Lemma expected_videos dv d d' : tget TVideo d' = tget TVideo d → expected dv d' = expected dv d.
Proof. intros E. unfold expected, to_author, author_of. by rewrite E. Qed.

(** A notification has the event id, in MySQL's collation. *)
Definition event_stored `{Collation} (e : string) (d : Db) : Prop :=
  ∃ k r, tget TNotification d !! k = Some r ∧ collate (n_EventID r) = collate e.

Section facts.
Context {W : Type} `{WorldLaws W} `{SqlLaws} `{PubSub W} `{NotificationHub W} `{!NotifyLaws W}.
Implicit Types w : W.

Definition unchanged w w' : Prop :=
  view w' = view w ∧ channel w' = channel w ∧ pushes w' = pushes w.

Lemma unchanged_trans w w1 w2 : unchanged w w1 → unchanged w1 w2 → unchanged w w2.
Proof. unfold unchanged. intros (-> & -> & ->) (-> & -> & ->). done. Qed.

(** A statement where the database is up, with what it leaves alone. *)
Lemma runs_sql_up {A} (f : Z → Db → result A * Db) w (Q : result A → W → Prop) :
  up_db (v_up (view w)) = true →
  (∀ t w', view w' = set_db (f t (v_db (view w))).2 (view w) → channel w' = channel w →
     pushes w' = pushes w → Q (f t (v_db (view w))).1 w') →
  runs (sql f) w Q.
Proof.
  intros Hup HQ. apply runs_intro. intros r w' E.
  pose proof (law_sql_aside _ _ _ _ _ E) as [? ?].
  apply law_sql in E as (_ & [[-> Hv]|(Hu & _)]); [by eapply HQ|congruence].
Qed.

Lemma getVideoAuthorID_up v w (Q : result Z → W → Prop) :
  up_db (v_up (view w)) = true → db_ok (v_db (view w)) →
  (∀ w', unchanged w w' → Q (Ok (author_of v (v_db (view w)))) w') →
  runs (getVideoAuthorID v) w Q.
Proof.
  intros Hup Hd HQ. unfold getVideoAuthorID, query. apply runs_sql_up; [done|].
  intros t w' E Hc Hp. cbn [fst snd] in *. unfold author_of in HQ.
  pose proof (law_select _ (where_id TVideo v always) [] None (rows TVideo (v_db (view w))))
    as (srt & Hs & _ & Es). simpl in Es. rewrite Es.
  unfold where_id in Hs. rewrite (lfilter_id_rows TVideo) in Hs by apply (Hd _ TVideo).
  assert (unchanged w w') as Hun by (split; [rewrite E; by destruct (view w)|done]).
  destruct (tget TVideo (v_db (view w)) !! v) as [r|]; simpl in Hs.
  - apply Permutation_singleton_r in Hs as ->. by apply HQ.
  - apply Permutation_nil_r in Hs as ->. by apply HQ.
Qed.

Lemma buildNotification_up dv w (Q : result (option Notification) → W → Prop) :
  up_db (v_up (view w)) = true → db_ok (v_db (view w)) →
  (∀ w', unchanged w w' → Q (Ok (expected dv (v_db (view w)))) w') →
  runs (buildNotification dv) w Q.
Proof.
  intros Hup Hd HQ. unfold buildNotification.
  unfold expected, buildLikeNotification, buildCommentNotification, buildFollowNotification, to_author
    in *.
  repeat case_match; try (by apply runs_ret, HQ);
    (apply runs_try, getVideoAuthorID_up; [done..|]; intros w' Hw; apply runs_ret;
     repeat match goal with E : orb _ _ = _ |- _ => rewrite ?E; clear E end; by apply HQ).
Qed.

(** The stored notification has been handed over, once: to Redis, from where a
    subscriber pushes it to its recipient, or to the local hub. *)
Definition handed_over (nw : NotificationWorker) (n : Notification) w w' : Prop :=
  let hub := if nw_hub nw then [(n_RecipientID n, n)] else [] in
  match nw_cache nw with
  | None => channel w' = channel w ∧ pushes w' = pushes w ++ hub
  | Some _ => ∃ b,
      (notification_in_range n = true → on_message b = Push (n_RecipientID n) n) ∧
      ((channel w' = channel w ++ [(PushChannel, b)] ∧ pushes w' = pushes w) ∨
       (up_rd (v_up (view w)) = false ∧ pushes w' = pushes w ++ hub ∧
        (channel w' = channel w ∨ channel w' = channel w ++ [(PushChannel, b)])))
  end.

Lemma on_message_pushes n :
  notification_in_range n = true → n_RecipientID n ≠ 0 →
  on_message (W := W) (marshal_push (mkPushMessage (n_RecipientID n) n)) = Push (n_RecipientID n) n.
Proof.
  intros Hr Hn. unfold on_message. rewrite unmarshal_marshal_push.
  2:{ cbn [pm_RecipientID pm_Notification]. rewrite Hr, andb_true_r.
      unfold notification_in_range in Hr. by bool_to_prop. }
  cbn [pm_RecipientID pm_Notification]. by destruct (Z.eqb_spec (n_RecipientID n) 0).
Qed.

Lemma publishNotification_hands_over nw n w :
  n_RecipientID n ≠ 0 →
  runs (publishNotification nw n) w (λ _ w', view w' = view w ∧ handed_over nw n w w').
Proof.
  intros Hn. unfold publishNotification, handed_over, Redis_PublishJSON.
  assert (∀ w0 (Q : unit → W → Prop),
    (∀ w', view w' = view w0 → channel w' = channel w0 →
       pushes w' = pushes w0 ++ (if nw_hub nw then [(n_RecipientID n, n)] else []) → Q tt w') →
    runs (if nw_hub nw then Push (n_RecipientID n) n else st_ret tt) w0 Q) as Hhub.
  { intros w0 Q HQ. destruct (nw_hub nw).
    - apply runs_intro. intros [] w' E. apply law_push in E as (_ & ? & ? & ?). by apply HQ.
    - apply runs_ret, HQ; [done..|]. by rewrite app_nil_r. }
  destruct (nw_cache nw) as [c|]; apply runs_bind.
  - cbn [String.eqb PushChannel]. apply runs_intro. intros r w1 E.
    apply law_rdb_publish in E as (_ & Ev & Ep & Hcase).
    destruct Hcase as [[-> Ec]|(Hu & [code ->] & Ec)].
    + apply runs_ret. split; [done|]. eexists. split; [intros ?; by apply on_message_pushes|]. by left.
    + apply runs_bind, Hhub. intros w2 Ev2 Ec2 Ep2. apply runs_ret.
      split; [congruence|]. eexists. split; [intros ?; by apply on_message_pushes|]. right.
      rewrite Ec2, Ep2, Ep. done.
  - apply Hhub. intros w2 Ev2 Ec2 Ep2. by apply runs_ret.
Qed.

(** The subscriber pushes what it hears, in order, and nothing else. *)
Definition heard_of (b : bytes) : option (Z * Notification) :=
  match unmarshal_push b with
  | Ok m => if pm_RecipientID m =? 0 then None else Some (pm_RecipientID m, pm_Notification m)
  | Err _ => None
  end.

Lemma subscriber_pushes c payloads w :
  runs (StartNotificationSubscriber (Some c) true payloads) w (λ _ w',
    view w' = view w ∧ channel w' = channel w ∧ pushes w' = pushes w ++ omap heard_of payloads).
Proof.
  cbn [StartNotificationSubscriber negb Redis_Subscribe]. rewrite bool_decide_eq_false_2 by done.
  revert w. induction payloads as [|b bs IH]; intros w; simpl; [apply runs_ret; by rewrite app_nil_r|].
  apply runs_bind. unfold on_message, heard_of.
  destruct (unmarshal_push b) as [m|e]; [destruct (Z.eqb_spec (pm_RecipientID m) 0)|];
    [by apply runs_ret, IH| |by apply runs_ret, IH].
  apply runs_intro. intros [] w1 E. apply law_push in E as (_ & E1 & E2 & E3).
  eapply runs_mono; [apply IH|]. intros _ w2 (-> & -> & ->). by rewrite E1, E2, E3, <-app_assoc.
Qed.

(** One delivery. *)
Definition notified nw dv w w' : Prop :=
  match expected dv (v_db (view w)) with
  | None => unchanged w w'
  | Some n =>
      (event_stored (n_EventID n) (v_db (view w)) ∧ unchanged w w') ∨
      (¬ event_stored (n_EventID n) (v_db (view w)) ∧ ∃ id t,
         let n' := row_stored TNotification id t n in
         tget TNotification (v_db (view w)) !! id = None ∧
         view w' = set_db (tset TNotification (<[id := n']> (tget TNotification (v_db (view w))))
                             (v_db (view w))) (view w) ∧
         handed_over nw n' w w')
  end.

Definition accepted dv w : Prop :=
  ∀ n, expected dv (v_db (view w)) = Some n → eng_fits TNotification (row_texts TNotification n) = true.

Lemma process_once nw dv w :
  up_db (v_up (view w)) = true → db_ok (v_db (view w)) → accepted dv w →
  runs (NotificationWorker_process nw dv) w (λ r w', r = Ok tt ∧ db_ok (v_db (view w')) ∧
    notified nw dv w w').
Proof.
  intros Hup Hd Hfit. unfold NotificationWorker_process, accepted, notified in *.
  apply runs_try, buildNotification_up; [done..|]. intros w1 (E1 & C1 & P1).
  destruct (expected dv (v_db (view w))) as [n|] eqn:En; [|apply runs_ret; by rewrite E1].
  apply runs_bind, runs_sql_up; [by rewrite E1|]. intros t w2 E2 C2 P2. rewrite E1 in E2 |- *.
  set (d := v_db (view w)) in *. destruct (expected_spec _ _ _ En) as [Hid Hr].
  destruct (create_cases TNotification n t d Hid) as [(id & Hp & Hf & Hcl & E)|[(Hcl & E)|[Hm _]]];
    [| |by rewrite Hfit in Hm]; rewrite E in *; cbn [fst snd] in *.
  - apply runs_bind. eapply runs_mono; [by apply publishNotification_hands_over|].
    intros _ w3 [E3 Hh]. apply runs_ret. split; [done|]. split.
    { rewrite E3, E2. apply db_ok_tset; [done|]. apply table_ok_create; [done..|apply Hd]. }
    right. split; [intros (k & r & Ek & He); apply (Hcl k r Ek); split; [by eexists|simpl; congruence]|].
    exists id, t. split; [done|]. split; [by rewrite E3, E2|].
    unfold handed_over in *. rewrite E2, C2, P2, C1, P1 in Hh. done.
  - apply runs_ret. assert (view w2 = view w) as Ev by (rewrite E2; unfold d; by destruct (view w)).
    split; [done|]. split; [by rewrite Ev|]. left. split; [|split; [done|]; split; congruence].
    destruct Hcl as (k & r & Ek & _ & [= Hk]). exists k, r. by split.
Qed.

- [Exercise]: Reading through the records above, report each line in which the string "unchanged" is found.

- [Expected answer]:
Definition unchanged w w' : Prop :=
Lemma unchanged_trans w w1 w2 : unchanged w w1 → unchanged w1 w2 → unchanged w w2.
Proof. unfold unchanged. intros (-> & -> & ->) (-> & -> & ->). done. Qed.
  (∀ w', unchanged w w' → Q (Ok (author_of v (v_db (view w)))) w') →
  assert (unchanged w w') as Hun by (split; [rewrite E; by destruct (view w)|done]).
  (∀ w', unchanged w w' → Q (Ok (expected dv (v_db (view w)))) w') →
  | None => unchanged w w'
      (event_stored (n_EventID n) (v_db (view w)) ∧ unchanged w w') ∨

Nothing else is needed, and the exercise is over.